Bug 199709 - [ews-build] Parse and display layout test failures
Summary: [ews-build] Parse and display layout test failures
Status: RESOLVED FIXED
Alias: None
Product: WebKit
Classification: Unclassified
Component: Tools / Tests (show other bugs)
Version: Other
Hardware: Unspecified Unspecified
: P2 Normal
Assignee: Aakash Jain
URL:
Keywords: InRadar
Depends on:
Blocks:
 
Reported: 2019-07-11 06:31 PDT by Aakash Jain
Modified: 2019-07-15 09:55 PDT (History)
5 users (show)

See Also:


Attachments
Patch (7.90 KB, patch)
2019-07-11 06:45 PDT, Aakash Jain
aakash_jain: review?
Details | Formatted Diff | Diff

Note You need to log in before you can comment on or make changes to this bug.
Description Aakash Jain 2019-07-11 06:31:07 PDT
Parse layout test failures and update step and build summary accordingly.
Comment 1 Aakash Jain 2019-07-11 06:45:17 PDT
Created attachment 373921 [details]
Patch
Comment 2 EWS Watchlist 2019-07-11 06:48:38 PDT Comment hidden (obsolete)
Comment 3 Aakash Jain 2019-07-11 07:58:55 PDT
Sample runs:

Pass: https://ews-build.webkit-uat.org/#/builders/40/builds/95
Retry in case of unexpected failure: https://ews-build.webkit-uat.org/#/builders/40/builds/91
Comment 4 Jonathan Bedard 2019-07-11 09:15:50 PDT
(In reply to Aakash Jain from comment #3)
> Sample runs:
> 
> Pass: https://ews-build.webkit-uat.org/#/builders/40/builds/95
> Retry in case of unexpected failure:
> https://ews-build.webkit-uat.org/#/builders/40/builds/91

Looking a† build 91...am I correct in understanding that 92, 93 and 94 are all retries of the same patch, right?
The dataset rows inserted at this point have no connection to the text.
(* ===== verification/Sequencer.v ===== *)
(** * Sequencer: numbering and routing commands (internal/ingress/sequencer.go)

    One goroutine takes requests from the ingress queue; commands get the next
    sequence number and go to the inbox of their shard, barriers and drains go to
    every inbox, one after the other, each when the one before has answered; shutdown
    closes the inboxes.  Clients put requests into the queue under a lock that
    [Shutdown] uses to close it. *)

From S2P Require Import Prelude Model Registry Metrics.

Definition ErrBackpressure : error := Errorf "backpressure: ingress queue is full" [].
Definition ErrSequencerClosed : error := Errorf "sequencer is closed" [].
Definition ErrSequenceExhausted : error := Errorf "command sequence exhausted" [].
Definition ErrContext : error := Errorf "context done" [].

(** The result or the error a reply channel delivers (type of internal/model). *)
Record Outcome := mkOutcome { oc_Result : Result; oc_Err : option error }.
Definition zero_result : Result := mkResult 0 [].
Definition outcome_err (err : error) : Outcome := mkOutcome zero_result (Some err).
Definition outcome_ok (r : Result) : Outcome := mkOutcome r None.

(** Channels are numbers. *)
Inductive Routed :=
| RoutedCommand (command : Command) (reply : nat)
| RoutedBarrier (barrierDone : nat)
| RoutedDrain (drainAck drainWait : nat).

(** The interface of the registry the sequencer uses. *)
Class Router (R : Type) := router_ShardFor : R -> string -> option Z.
#[export] Instance registry_router : Router SymbolRegistry := ShardFor.

Inductive request :=
| requestCommand (command : Command) (reply : nat)
| requestBarrier (result : nat)
| requestDrain (result release : nat)
| requestShutdown (done : nat).

(** What the goroutine does to channels, in order. *)
Inductive action :=
| Sent (inbox : nat) (msg : Routed)
| Replied (reply : nat) (o : Outcome)
| Resulted (result : nat) (err : option error)
| ClosedInbox (inbox : nat)
| ClosedDone (done : nat).

(** A barrier or a drain (with its release channel) on its way through the inboxes: the
    goroutine waits for the answer of [rd_inbox] on the channel [rd_chan]. *)
Record round := mkRound {
  rd_release : option nat;
  rd_result : nat;
  rd_inbox : nat;
  rd_chan : nat;
  rd_firstErr : option error
}.

(** The message it sends. *)
Definition round_msg (release : option nat) (chan : nat) : Routed :=
  match release with
  | None => RoutedBarrier chan
  | Some rel => RoutedDrain chan rel
  end.

(** What the goroutine waits for while it handles a request. *)
Inductive awaiting := AwaitAnswer (rd : round) | AwaitRelease (c : nat).

Section Sequencer.
Context {R : Type} `{Router R}.

Record Sequencer := mkSequencer {
  sq_router : R;
  sq_shards : nat;                  (* the number of inboxes *)
  sq_capacity : nat;                (* of the ingress queue *)
  sq_ingressQ : list request;
  sq_nextSeq : Z;
  sq_closed : bool;
  sq_done : bool;                   (* the goroutine has ended *)
  sq_wait : option awaiting;        (* what the goroutine waits for *)
  sq_chans : nat;                   (* answer channels it has made *)
  sq_released : list nat;           (* closed release channels *)
  sq_actions : list action;
  sq_observed : list observation    (* told to the metrics sink *)
}.

Definition NewSequencer (queueSize : nat) (initialSequence : Z) (shards : nat) (router : R) : Sequencer :=
  mkSequencer router shards queueSize [] (if initialSequence =? 0 then 1 else initialSequence)
    false false None 0 [] [] [].

Definition set_queue (q : list request) (s : Sequencer) : Sequencer :=
  mkSequencer (sq_router s) (sq_shards s) (sq_capacity s) q (sq_nextSeq s) (sq_closed s)
    (sq_done s) (sq_wait s) (sq_chans s) (sq_released s) (sq_actions s) (sq_observed s).
Definition set_nextSeq (n : Z) (s : Sequencer) : Sequencer :=
  mkSequencer (sq_router s) (sq_shards s) (sq_capacity s) (sq_ingressQ s) n (sq_closed s)
    (sq_done s) (sq_wait s) (sq_chans s) (sq_released s) (sq_actions s) (sq_observed s).
Definition close_ingress (s : Sequencer) : Sequencer :=
  mkSequencer (sq_router s) (sq_shards s) (sq_capacity s) (sq_ingressQ s) (sq_nextSeq s) true
    (sq_done s) (sq_wait s) (sq_chans s) (sq_released s) (sq_actions s) (sq_observed s).
Definition finish (s : Sequencer) : Sequencer :=
  mkSequencer (sq_router s) (sq_shards s) (sq_capacity s) (sq_ingressQ s) (sq_nextSeq s) (sq_closed s)
    true (sq_wait s) (sq_chans s) (sq_released s) (sq_actions s) (sq_observed s).
Definition set_wait (a : option awaiting) (s : Sequencer) : Sequencer :=
  mkSequencer (sq_router s) (sq_shards s) (sq_capacity s) (sq_ingressQ s) (sq_nextSeq s) (sq_closed s)
    (sq_done s) a (sq_chans s) (sq_released s) (sq_actions s) (sq_observed s).
Definition set_chans (n : nat) (s : Sequencer) : Sequencer :=
  mkSequencer (sq_router s) (sq_shards s) (sq_capacity s) (sq_ingressQ s) (sq_nextSeq s) (sq_closed s)
    (sq_done s) (sq_wait s) n (sq_released s) (sq_actions s) (sq_observed s).
Definition release (c : nat) (s : Sequencer) : Sequencer :=
  mkSequencer (sq_router s) (sq_shards s) (sq_capacity s) (sq_ingressQ s) (sq_nextSeq s) (sq_closed s)
    (sq_done s) (sq_wait s) (sq_chans s) (c :: sq_released s) (sq_actions s) (sq_observed s).
Definition act (a : list action) (s : Sequencer) : Sequencer :=
  mkSequencer (sq_router s) (sq_shards s) (sq_capacity s) (sq_ingressQ s) (sq_nextSeq s) (sq_closed s)
    (sq_done s) (sq_wait s) (sq_chans s) (sq_released s) (sq_actions s ++ a) (sq_observed s).
Definition sees (o : observation) (s : Sequencer) : Sequencer :=
  mkSequencer (sq_router s) (sq_shards s) (sq_capacity s) (sq_ingressQ s) (sq_nextSeq s) (sq_closed s)
    (sq_done s) (sq_wait s) (sq_chans s) (sq_released s) (sq_actions s) (sq_observed s ++ [o]).

(** ** The goroutine *)

Definition with_Seq (seq : Z) (c : Command) : Command :=
  mkCommand seq (cmd_Symbol c) (cmd_Type c) (cmd_OrderID c) (cmd_Side c) (cmd_OrderType c)
    (cmd_TimeInForce c) (cmd_Price c) (cmd_Quantity c) (cmd_NewPrice c) (cmd_NewLeavesQty c).

Definition invalid_symbol (seq : Z) (cmd : Command) : Result :=
  mkResult seq [ev_rejected RejectInvalidSymbol (cmd_OrderID cmd)].

(** [depth] is the number of messages in the inbox of the command's shard. *)
Definition handleCommand (cmd : Command) (reply : nat) (depth : Z) (s : Sequencer) : outcome Sequencer :=
  match router_ShardFor (sq_router s) (cmd_Symbol cmd) with
  | None => Ret (act [Replied reply (outcome_ok (invalid_symbol 0 cmd))] (sees IncRejected s))
  | Some shardID =>
      if sq_nextSeq s =? 0 then Ret (act [Replied reply (outcome_err ErrSequenceExhausted)] s)
      else
        let cmd := with_Seq (sq_nextSeq s) cmd in
        let s := set_nextSeq (u64_add (sq_nextSeq s) 1) s in
        if (0 <=? shardID) && (shardID <? Z.of_nat (sq_shards s))
        then Ret (act [Sent (Z.to_nat shardID) (RoutedCommand cmd reply)] (sees (ObserveShardQueueDepth depth) s))
        else Panic
  end.

(** The loop over the inboxes for a barrier or a drain, from [inbox] on: the message is
    sent with a new channel and the goroutine waits for its answer; after the last inbox
    the first error is the result, and a drain waits for its release. *)
Definition fan_out (release : option nat) (result inbox : nat) (firstErr : option error) (s : Sequencer) : Sequencer :=
  if (inbox <? sq_shards s)%nat then
    let chan := sq_chans s in
    let s := act [Sent inbox (round_msg release chan)] (set_chans (S chan) s) in
    set_wait (Some (AwaitAnswer (mkRound release result inbox chan firstErr))) s
  else set_wait (AwaitRelease <$> release) (act [Resulted result firstErr] s).

(** The answer [err] arrives. *)
Definition first_of (firstErr err : option error) : option error :=
  match err, firstErr with Some e, None => Some e | _, _ => firstErr end.
Definition fan_answer (rd : round) (err : option error) (s : Sequencer) : Sequencer :=
  fan_out (rd_release rd) (rd_result rd) (S (rd_inbox rd)) (first_of (rd_firstErr rd) err) s.

(** One request of [run], up to the first wait. *)
Definition handle_request (req : request) (depth : Z) (s : Sequencer) : outcome Sequencer :=
  match req with
  | requestCommand cmd reply => handleCommand cmd reply depth s
  | requestBarrier result => Ret (fan_out None result 0 None s)
  | requestDrain result release => Ret (fan_out (Some release) result 0 None s)
  | requestShutdown done =>
      Ret (finish (act (map ClosedInbox (seq 0 (sq_shards s)) ++ [ClosedDone done]) s))
  end.

(** ** Clients *)

(** How a [select] with a send and [ctx.Done()] or a default case ends. *)
Inductive choice := ChooseSend | ChooseOther.

Definition has_room (s : Sequencer) : bool := (length (sq_ingressQ s) <? sq_capacity s)%nat.
Definition enqueue (req : request) (s : Sequencer) : Sequencer := set_queue (sq_ingressQ s ++ [req]) s.
(** A command is counted with the queue it was put in. *)
Definition submit (cmd : Command) (reply : nat) (s : Sequencer) : Sequencer :=
  let s := enqueue (requestCommand cmd reply) s in
  sees (ObserveIngressQueueDepth (Z.of_nat (length (sq_ingressQ s)))) s.

Definition SubmitBlocking (c : choice) (cmd : Command) (reply : nat) (s : Sequencer)
  : option error * Sequencer :=
  if sq_closed s then (Some ErrSequencerClosed, s)
  else match c with
       | ChooseSend => (None, submit cmd reply s)
       | ChooseOther => (Some ErrContext, s)
       end.

Definition SubmitNonBlocking (cmd : Command) (reply : nat) (s : Sequencer) : option error * Sequencer :=
  if sq_closed s then (Some ErrSequencerClosed, s)
  else if has_room s then (None, submit cmd reply s)
  else (Some ErrBackpressure, sees IncBackpressure s).

(** [Barrier] and [AcquireDrain] up to the wait for the result. *)
Definition Barrier (c : choice) (result : nat) (s : Sequencer) : option error * Sequencer :=
  if sq_closed s then (Some ErrSequencerClosed, s)
  else match c with
       | ChooseSend => (None, enqueue (requestBarrier result) s)
       | ChooseOther => (Some ErrContext, s)
       end.
Definition AcquireDrain (c : choice) (result release : nat) (s : Sequencer) : option error * Sequencer :=
  if sq_closed s then (Some ErrSequencerClosed, s)
  else match c with
       | ChooseSend => (None, enqueue (requestDrain result release) s)
       | ChooseOther => (Some ErrContext, s)
       end.

(** Their waits: the result of the goroutine ([None] while there is none), or the end
    of the context.  A drain that is not handed to the caller is released; one that is,
    the caller releases. *)
Definition Barrier_wait (c : choice) (received : option error) : option error :=
  match c with
  | ChooseSend => received
  | ChooseOther => Some ErrContext
  end.
Definition AcquireDrain_wait (c : choice) (received : option error) (rel : nat) (s : Sequencer)
  : option error * Sequencer :=
  match c with
  | ChooseSend =>
      match received with
      | Some err => (Some err, release rel s)
      | None => (None, s)
      end
  | ChooseOther => (Some ErrContext, release rel s)
  end.

(** [Shutdown] up to its wait: for its own request to be handled, or, when the sequencer
    is closed already, for the goroutine to end. *)
Inductive shutdown_wait := WaitRequest (done : nat) | WaitGoroutine.
Definition markClosed (s : Sequencer) : bool * Sequencer :=
  if sq_closed s then (false, s) else (true, close_ingress s).
Definition Shutdown (c : choice) (done : nat) (s : Sequencer) : (error + shutdown_wait) * Sequencer :=
  let '(first, s) := markClosed s in
  if first then
    match c with
    | ChooseSend => (inr (WaitRequest done), enqueue (requestShutdown done) s)
    | ChooseOther => (inl ErrContext, s)
    end
  else (inr WaitGoroutine, s).

(** The channel [Shutdown] waits for is closed. *)
Definition shutdown_over (on : shutdown_wait) (s : Sequencer) : bool :=
  match on with
  | WaitRequest done => existsb (fun a => match a with ClosedDone d => (d =? done)%nat | _ => false end) (sq_actions s)
  | WaitGoroutine => sq_done s
  end.
(** The end of the wait: what [Shutdown] returns, [None] while it has to wait on. *)
Definition Shutdown_end (on : shutdown_wait) (c : choice) (s : Sequencer) : option (option error) :=
  match c with
  | ChooseSend => if shutdown_over on s then Some None else None
  | ChooseOther => Some (Some ErrContext)
  end.

(** ** Interleavings *)

(** The goroutine can take the next request. *)
Definition sq_free (s : Sequencer) : bool :=
  negb (sq_done s) && match sq_wait s with None => true | Some _ => false end.

(** [answers inbox chan err]: the shard of [inbox] has sent [err] on [chan]. *)
Context (answers : nat -> nat -> option error -> Prop).

Inductive sq_step : Sequencer -> Sequencer -> Prop :=
| ss_run req q depth s s' :
    sq_free s = true -> sq_ingressQ s = req :: q ->
    handle_request req depth (set_queue q s) = Ret s' -> sq_step s s'
| ss_answer rd err s :
    sq_wait s = Some (AwaitAnswer rd) -> answers (rd_inbox rd) (rd_chan rd) err -> sq_step s (fan_answer rd err s)
| ss_resume c s : sq_wait s = Some (AwaitRelease c) -> c ∈ sq_released s -> sq_step s (set_wait None s)
| ss_submit c cmd reply s : (c = ChooseSend -> has_room s = true) -> sq_step s (SubmitBlocking c cmd reply s).2
| ss_try cmd reply s : sq_step s (SubmitNonBlocking cmd reply s).2
| ss_barrier c result s : (c = ChooseSend -> has_room s = true) -> sq_step s (Barrier c result s).2
| ss_drain c result rel s :
    (c = ChooseSend -> has_room s = true) -> sq_step s (AcquireDrain c result rel s).2
| ss_drain_wait c received rel s : sq_step s (AcquireDrain_wait c received rel s).2
| ss_release rel s : sq_step s (release rel s)
| ss_shutdown c done s : (sq_closed s = false -> c = ChooseSend -> has_room s = true) -> sq_step s (Shutdown c done s).2.

Inductive sq_steps : Sequencer -> Sequencer -> Prop :=
| sqs_refl s : sq_steps s s
| sqs_step s s' s'' : sq_steps s s' -> sq_step s' s'' -> sq_steps s s''.
End Sequencer.
Arguments Sequencer R : clear implicits.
Do we have an early exit at any point, if too many retries are attempted?
Comment 5 Aakash Jain 2019-07-11 09:28:02 PDT
> Looking a† build 91...am I correct in understanding that 92, 93 and 94 are all retries of the same patch, right?
Yeah.

> Do we have an early exit at any point, if too many retries are attempted?
Nope. This most likely indicate some infrastructure issue, and we don't want to burn through build-requests. Old EWS also has infinite retry logic for various scenarios.
Comment 6 Jonathan Bedard 2019-07-11 11:18:14 PDT
Comment on attachment 373921 [details]
Patch

View in context: https://bugs.webkit.org/attachment.cgi?id=373921&action=review

> Tools/BuildSlaveSupport/ews-build/steps.py:842
> +    # FIXME: This will break if run-webkit-tests changes its default log formatter.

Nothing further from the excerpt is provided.